Fig 1. The space of cross-pharmacology.

Fig 1

(A) Number of cavities per structure (only structures with at least one cavity are included). (B) Top-5 families emerging from a ligand- (blue) and structure-centered (red) protein comparison. Darkness of the cells quantifies the number of protein pairs. (C) Protein-protein similarity based on cavities, fold, sequence and ligands. OR refers to the enrichment odds ratio of the comparison between two similarity spaces, accompanied with its P-value. Larger ORs correspond to more coincidence of pairs; for instance, as expected, most pairs that have a similar sequence also have a similar fold. (D) Cross-pharmacology of cavities containing ubiquitous natural(-like) ligands in the PDB. In the diagram, an edge is drawn between two ligands if a pair of similar cavities containing each of them is found, being the width of the edge proportional to the pairs of proteins where this happens.
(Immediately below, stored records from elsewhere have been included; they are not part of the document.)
(** X19. [generateStarRating(rating)] for a finite [rating]: it returns
    markup exactly when the rating is between 0 and 5 and raises a
    RangeError otherwise; the markup has five icons, except that it has four
    when the fractional part of the rating lies strictly between 0 and one
    half. *)
Theorem generateStarRating_icons rating :
  match generateStarRating rating with
  | Icons l =>
      0 <= rating <= 5
      /\ length l = if small_fraction rating then 4%nat else 5%nat
  | RangeError => rating < 0 \/ 5 < rating
  end.
Proof.
  unfold generateStarRating, Array_fill, small_fraction, rem1.
  pose proof (Qfloor_le rating) as H1. pose proof (Qlt_floor rating) as H2.
  pose proof (Qle_ceiling rating) as H3. pose proof (Qceiling_lt rating) as H4.
  pose proof (ceiling_floor_or_next rating) as Hc.
  set (f := Qfloor rating) in *. set (c := Qceiling rating) in *.
  destruct (Z.leb_spec 0 f) as [Hf|Hf]; simpl.
  2:{ left. eapply Qlt_le_trans; [exact H2|].
      apply (inject_Z_le (f + 1) 0). lia. }
  destruct (Z.ltb_spec f (2 ^ 32)) as [Hf2|Hf2]; simpl.
  2:{ right. eapply Qlt_le_trans; [|exact H1].
      apply (inject_Z_lt 5 f). lia. }
  destruct (Z.leb_spec 0 (5 - c)) as [Hc5|Hc5]; simpl.
  2:{ right. eapply Qle_lt_trans; [|exact H4].
      apply (inject_Z_le 5 (c - 1)). lia. }
  assert (Hlt : (5 - c <? 2 ^ 32)%Z = true).
  { apply Z.ltb_lt. destruct Hc as [[-> _]|[-> _]]; lia. }
  rewrite Hlt.
  assert (H0 : 0 <= rating).
  { eapply Qle_trans; [|exact H1]. apply (inject_Z_le 0 f). exact Hf. }
  assert (H5 : rating <= 5).
  { eapply Qle_trans; [exact H3|]. apply (inject_Z_le c 5). lia. }
  split; [split; assumption|].
  assert (Hpos : Qle_bool 0 rating = true) by (apply Qle_bool_iff; exact H0).
  rewrite Hpos. fold f.
  rewrite !length_app, !length_replicate.
  destruct Hc as [[Hcf Heq]|[Hcf Hfr]].
  - assert (Hrem : rating - inject_Z f == 0) by (rewrite Heq; ring).
    assert (E1 : Qle_bool (rating - inject_Z f) 0 = true).
    { apply Qle_bool_iff. rewrite Hrem. apply Qle_refl. }
    assert (E2 : Qle_bool (1 # 2) (rating - inject_Z f) = false).
    { apply Qle_bool_false. rewrite Hrem. reflexivity. }
    rewrite E1, E2. simpl. rewrite Hcf. lia.
  - assert (E1 : Qle_bool (rating - inject_Z f) 0 = false).
    { apply Qle_bool_false. rewrite <- (Qplus_opp_r (inject_Z f)).
      apply Qplus_lt_l. exact Hfr. }
    rewrite E1. simpl.
    destruct (Qle_bool (1 # 2) (rating - inject_Z f)); simpl; rewrite Hcf; lia.
Qed.
(** X8. The output channel is created at most once in a run, and only
    with a true-valued name: any such request has the name
    "Python Automation", the greeting built from the input-box result, and
    [show=True]. *)
Theorem output_channel_created_at_most_once
    (environ : environment) (h : H) t out :
  run_script respond environ h = (t, out) ->
  (List.length (filter is_create_output_channel (requests t)) <= 1)%nat
  /\ forall c,
       In c (requests t) ->
       is_create_output_channel c = true ->
       c = create_output_channel "Python Automation"
             ("Hello, " ++ str (returned is_show_input_box t)
                ++ "! This is Python speaking." ++ nl)
             true
         /\ truthy (returned is_show_input_box t) = true.
Proof.
  intros Hrun.
  run_cases Hrun; show_literals; unfold returned; cbn;
    (split; [lia |]); intros c' Hin Hkind;
    repeat (destruct Hin as [<- | Hin]; try discriminate Hkind);
    try contradiction; auto.
Qed.

(** X9. Once the folder request has returned, the next event is the line
    "Workspace folders: " followed by the folders, whatever they are (an
    empty list included), and the one after it is the input box, which is
    shown unconditionally. *)
Theorem folders_are_printed_at_once
    (environ : environment) (h : H) t out pre folders post :
  run_script respond environ h = (t, out) ->
  t = List.app pre (ECall get_workspace_folders (Returns folders) :: post) ->
  exists r post',
    post = EPrint ("Workspace folders: " ++ str folders)
           :: ECall (show_input_box input_box_options) r
           :: post'.
Proof.
  intros Hrun.
  run_cases Hrun; intros Hcut; cbn in Hcut;
    cut_event Hcut; show_literals; do 2 eexists; reflexivity.
Qed.
Lemma saveBody_fails (written dest : string) (e : JsError) (st : State) :
  exists st',
    Fetcher.saveBody (BodyFails written e) dest st = (Throw e, st')
    /\ st_files st' !! dest = st_files st !! dest
    /\ st_files st' !! Fetcher.tmpFilePathOf dest = None
    /\ st_net st' = st_net st
    /\ st_trace st'
       = st_trace st
         ++ [EvEnsureDir (path_dirname dest);
             EvPipe (Fetcher.tmpFilePathOf dest) written;
             EvUnlink (Fetcher.tmpFilePathOf dest)].
Proof.
  pose proof (tmp_ne_dest dest) as Hne.
  set (st1 := emit [EvEnsureDir (path_dirname dest)]
                (set_dirs (fun d => {[path_dirname dest]} ∪ d) st)).
  set (st2 := emit [EvPipe (Fetcher.tmpFilePathOf dest) written]
                (set_files (fun fs => <[Fetcher.tmpFilePathOf dest := FData written]> fs) st1)).
  assert (H2 : st_files st2 !! Fetcher.tmpFilePathOf dest = Some (FData written)).
  { cbn. apply lookup_insert_eq. }
  exists (emit [EvUnlink (Fetcher.tmpFilePathOf dest)]
            (set_files (delete (Fetcher.tmpFilePathOf dest)) st2)).
  repeat split.
  - unfold Fetcher.saveBody, try_catch, bind at 1. cbn [ensureDirSync effect].
    fold st1. unfold bind. cbn [Fetcher.pipeline effect bind throw]. fold st2.
    unfold Fetcher.cleanupDownload. rewrite (existsSync_file _ _ _ H2). reflexivity.
  - cbn. rewrite lookup_delete_ne by congruence. now rewrite lookup_insert_ne by congruence.
  - cbn. apply lookup_delete_eq.
  - cbn. now rewrite <- !app_assoc.
Qed.

Lemma complete_body_suffix (net1 net0 : list FetchOutcome) (data : string) :
  suffix net1 net0 -> Spec.complete_body net1 data -> Spec.complete_body net0 data.
Proof.
  intros [k ->] (res & Hin & Hok & Hbody). exists res. repeat split; try assumption.
  destruct Hin as [Hin | Hin]; [left | right]; apply in_or_app; now right.
Qed.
Notice, e.g., the cluster formed by GTP, GDP, GSP and GCP, or by ATP-like or NAD-like molecules. Size of the nodes is proportional to the number of unique structures where the ligand is bound in a cavity. Only ligands found in at least 5 proteins are shown. (E) Specificity of protein cross-pharmacology, relative to the promiscuity based on sequence similarity. Please note that these plots are sensitive to the choice of similarity cutoffs. Rather than represent optimality to capture polypharmacology, these cutoffs were chosen to exemplify commonly taken thresholds in the scientific literature. (F) Allosteric MAPK2 and EGFR cavities, superposed. Shape, hydrogen bond donor, acceptor and hydrophobic patterns are shown.